▸ **Brief**:
Every line of the entries that holds the word "ChildPhase" is to be copied.
[Source material]
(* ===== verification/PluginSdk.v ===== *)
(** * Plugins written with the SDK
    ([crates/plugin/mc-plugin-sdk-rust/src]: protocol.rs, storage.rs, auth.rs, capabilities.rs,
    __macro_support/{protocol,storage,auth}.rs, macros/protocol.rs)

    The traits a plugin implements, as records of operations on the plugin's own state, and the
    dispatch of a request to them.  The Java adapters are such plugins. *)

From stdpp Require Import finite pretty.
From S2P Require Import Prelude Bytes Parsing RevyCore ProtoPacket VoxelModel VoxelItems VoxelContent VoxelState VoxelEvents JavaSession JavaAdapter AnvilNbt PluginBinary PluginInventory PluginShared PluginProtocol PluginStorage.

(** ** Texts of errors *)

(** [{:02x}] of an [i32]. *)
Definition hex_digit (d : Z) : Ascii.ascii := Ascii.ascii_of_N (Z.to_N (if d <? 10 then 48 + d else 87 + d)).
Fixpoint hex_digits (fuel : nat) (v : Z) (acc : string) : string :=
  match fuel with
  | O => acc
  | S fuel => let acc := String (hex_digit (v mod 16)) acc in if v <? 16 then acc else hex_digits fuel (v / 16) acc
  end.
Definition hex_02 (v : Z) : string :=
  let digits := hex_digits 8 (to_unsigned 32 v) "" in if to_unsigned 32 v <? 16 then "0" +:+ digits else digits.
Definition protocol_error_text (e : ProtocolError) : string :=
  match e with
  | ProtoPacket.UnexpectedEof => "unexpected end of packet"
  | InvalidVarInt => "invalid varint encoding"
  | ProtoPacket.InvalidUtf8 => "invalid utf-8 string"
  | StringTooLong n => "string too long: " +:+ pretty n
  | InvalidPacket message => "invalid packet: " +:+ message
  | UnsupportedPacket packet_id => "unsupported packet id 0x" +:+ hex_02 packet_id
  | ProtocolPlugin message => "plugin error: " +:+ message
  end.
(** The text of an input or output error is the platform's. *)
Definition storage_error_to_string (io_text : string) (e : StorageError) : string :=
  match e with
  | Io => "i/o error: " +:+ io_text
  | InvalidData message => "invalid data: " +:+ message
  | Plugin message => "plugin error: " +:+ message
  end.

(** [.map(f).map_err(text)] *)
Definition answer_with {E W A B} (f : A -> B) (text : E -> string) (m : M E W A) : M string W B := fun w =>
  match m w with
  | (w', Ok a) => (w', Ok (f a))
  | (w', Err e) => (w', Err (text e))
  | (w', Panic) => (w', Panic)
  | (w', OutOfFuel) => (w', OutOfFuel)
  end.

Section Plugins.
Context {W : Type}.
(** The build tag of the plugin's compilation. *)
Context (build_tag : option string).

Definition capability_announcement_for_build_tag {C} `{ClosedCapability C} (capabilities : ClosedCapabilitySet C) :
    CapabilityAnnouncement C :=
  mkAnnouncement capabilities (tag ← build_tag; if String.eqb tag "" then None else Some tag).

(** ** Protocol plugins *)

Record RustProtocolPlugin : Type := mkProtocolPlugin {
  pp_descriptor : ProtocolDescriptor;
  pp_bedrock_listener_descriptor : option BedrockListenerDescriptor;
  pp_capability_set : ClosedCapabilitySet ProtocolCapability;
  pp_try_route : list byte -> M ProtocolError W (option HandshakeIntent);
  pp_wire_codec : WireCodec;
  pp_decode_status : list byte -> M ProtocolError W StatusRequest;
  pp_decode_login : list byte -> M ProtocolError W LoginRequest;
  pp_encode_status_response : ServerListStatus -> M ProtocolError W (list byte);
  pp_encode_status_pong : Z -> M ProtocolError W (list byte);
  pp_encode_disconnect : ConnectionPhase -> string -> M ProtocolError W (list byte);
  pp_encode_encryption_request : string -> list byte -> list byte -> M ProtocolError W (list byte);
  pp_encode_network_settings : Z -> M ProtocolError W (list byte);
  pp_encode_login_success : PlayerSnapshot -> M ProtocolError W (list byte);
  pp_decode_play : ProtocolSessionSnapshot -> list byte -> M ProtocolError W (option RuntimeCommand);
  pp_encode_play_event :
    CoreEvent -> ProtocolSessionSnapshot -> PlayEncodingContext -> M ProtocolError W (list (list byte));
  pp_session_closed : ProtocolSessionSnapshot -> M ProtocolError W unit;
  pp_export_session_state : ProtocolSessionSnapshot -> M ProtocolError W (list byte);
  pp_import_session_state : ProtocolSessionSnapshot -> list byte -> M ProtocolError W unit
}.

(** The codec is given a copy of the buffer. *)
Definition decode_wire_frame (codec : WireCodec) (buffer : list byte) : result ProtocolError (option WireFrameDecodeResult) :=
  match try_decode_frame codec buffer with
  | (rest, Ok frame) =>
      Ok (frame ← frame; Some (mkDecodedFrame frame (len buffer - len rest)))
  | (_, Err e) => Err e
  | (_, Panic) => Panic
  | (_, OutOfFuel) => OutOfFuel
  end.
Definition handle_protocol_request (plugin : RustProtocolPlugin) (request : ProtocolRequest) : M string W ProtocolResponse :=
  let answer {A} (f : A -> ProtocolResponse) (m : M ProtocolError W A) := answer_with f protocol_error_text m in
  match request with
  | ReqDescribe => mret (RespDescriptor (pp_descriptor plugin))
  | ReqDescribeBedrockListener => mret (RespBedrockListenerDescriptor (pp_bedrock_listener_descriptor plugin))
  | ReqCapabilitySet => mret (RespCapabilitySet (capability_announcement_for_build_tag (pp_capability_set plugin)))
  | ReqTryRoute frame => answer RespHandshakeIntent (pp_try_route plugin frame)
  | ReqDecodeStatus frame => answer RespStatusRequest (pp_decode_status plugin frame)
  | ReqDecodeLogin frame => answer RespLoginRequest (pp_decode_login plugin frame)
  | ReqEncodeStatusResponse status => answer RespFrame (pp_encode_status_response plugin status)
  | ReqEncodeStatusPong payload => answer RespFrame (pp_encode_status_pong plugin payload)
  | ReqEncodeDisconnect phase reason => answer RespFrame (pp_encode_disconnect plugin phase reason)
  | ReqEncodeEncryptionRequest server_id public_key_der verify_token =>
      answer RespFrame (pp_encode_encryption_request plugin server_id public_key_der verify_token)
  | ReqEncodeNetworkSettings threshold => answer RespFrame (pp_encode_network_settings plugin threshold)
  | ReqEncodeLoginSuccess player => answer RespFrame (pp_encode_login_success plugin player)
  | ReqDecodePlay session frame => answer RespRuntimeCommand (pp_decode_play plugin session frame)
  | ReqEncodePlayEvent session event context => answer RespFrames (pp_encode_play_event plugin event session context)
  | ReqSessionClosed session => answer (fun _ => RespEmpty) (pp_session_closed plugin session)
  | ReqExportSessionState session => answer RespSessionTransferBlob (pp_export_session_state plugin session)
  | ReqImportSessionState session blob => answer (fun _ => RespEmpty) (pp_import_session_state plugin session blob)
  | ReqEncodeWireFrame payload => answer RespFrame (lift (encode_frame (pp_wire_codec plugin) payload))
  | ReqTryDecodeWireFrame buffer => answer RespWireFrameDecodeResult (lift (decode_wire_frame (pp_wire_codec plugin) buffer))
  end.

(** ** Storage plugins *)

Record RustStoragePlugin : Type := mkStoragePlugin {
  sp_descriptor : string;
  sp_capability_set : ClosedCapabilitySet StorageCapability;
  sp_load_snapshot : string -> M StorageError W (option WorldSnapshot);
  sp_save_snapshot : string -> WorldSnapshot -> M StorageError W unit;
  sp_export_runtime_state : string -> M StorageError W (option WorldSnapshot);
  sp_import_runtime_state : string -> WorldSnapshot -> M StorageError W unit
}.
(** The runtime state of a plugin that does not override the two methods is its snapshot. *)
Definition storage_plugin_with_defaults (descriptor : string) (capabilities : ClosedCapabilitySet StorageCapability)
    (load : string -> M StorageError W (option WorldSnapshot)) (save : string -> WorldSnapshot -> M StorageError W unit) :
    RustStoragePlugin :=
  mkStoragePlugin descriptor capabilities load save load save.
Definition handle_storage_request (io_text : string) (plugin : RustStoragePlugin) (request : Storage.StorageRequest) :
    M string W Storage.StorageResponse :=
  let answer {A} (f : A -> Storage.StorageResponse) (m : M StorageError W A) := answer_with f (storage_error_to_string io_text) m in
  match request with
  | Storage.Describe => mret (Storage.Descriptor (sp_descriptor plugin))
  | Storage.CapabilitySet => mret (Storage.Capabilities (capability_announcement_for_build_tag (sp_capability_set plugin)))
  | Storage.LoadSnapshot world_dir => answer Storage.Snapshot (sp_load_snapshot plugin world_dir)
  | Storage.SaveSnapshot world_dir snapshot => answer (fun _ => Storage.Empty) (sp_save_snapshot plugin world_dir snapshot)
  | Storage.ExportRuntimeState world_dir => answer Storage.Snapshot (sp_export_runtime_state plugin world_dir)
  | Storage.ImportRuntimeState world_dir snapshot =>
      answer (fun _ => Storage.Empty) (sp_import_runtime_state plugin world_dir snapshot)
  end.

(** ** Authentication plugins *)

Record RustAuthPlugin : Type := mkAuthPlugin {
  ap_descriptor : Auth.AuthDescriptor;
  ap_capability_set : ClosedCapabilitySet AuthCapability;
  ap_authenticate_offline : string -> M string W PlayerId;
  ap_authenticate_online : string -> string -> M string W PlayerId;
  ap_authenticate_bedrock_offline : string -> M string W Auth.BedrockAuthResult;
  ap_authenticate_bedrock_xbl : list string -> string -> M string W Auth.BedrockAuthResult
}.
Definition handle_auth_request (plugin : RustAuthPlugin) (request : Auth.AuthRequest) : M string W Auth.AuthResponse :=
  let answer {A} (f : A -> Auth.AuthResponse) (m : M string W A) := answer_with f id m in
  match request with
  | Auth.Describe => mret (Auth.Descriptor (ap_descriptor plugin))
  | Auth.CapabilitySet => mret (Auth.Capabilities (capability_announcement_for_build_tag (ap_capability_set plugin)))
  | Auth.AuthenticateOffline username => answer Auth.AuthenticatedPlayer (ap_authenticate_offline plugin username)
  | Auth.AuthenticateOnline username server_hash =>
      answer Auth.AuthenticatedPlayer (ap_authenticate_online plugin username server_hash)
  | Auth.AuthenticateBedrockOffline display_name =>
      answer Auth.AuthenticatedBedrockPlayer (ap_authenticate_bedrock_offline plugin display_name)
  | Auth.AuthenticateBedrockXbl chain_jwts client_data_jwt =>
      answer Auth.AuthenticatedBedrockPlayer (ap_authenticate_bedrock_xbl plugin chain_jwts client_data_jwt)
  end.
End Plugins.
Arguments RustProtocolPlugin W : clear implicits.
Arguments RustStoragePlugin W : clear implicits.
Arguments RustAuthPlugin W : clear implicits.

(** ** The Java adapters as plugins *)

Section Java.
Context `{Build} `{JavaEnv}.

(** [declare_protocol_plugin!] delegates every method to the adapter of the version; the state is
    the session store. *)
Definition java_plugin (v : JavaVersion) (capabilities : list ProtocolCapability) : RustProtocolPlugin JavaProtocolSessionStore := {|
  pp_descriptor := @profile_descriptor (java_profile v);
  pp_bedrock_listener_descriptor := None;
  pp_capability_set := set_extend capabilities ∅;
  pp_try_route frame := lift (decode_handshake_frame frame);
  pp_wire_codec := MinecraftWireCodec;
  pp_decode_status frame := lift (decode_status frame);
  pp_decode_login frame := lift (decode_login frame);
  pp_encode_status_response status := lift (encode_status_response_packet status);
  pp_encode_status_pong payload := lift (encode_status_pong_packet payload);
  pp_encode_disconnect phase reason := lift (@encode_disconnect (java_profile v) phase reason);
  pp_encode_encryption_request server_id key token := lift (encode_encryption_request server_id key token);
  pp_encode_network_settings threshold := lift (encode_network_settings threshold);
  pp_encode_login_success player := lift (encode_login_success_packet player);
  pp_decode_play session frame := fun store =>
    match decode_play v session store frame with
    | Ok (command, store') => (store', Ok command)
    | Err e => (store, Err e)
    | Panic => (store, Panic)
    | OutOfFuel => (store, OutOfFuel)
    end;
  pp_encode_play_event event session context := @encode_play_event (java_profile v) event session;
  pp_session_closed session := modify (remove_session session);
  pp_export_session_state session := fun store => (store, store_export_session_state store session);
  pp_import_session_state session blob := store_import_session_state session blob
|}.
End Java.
[/Source material]
[Source material]
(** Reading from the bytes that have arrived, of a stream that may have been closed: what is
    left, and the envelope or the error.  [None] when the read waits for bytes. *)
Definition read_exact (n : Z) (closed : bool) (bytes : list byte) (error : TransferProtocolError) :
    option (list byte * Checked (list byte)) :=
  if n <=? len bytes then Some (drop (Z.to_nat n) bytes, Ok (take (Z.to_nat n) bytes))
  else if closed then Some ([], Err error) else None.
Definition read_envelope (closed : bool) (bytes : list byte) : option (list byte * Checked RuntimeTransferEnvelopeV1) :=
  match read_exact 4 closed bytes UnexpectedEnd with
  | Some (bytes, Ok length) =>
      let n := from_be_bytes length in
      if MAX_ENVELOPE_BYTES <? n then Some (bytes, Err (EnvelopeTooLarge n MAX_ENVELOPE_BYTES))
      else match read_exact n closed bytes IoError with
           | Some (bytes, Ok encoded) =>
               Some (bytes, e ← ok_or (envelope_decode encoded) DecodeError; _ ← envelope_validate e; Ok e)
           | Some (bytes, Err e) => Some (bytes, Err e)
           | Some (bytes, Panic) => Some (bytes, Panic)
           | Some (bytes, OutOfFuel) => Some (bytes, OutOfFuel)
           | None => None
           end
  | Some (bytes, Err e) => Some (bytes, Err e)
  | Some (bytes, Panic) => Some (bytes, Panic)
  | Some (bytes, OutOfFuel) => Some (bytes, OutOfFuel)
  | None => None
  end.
[/Source material]
[Source material]
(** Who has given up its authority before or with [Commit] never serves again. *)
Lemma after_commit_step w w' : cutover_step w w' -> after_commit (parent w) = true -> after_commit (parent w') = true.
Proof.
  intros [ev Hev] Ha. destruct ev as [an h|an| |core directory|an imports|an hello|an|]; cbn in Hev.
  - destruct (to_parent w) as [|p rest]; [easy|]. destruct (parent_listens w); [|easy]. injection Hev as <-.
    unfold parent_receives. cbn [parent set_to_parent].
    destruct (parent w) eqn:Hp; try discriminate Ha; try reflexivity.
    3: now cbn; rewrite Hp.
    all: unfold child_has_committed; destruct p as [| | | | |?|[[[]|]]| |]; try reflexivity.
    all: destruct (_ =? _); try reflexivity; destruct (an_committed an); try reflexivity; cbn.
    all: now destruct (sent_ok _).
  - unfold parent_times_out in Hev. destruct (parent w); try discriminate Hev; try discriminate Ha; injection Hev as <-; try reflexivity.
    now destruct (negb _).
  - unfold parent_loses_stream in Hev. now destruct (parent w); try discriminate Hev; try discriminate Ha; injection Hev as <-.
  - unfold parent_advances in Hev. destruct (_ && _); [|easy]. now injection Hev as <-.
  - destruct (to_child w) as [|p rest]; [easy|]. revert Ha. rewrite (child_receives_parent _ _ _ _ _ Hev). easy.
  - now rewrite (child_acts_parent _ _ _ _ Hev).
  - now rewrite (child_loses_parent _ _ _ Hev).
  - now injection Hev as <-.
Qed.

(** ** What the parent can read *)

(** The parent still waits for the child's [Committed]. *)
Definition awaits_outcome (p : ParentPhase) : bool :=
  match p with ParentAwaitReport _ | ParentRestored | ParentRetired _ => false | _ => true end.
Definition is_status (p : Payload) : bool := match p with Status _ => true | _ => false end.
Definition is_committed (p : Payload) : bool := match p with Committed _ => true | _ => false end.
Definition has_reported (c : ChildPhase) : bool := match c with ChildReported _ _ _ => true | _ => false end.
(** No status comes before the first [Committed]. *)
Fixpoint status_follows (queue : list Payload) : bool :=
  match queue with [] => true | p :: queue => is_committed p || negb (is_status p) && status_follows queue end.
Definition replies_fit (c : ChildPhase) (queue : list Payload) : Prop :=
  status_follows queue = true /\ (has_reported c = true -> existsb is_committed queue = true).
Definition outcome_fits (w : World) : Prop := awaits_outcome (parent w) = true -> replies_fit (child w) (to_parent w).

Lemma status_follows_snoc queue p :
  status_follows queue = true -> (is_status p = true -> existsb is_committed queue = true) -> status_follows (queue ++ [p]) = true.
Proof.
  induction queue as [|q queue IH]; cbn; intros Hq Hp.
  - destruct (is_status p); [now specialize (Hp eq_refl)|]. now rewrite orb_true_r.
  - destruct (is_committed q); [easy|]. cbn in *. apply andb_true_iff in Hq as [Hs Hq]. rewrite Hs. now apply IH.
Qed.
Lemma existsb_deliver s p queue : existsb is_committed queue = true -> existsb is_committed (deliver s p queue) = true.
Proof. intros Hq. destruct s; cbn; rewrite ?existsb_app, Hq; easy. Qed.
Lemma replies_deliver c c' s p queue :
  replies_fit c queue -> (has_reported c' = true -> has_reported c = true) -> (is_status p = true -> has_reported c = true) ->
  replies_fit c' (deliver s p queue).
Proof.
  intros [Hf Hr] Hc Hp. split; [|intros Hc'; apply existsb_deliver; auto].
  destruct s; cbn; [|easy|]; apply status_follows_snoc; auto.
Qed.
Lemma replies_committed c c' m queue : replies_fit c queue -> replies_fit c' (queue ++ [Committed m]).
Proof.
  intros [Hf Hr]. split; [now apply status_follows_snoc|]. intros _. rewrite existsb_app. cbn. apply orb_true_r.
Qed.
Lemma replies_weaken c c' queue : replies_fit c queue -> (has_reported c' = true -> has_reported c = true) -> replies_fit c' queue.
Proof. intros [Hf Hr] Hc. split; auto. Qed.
[/Source material]
▸ **Exercise response**:
Definition has_reported (c : ChildPhase) : bool := match c with ChildReported _ _ _ => true | _ => false end.
Definition replies_fit (c : ChildPhase) (queue : list Payload) : Prop :=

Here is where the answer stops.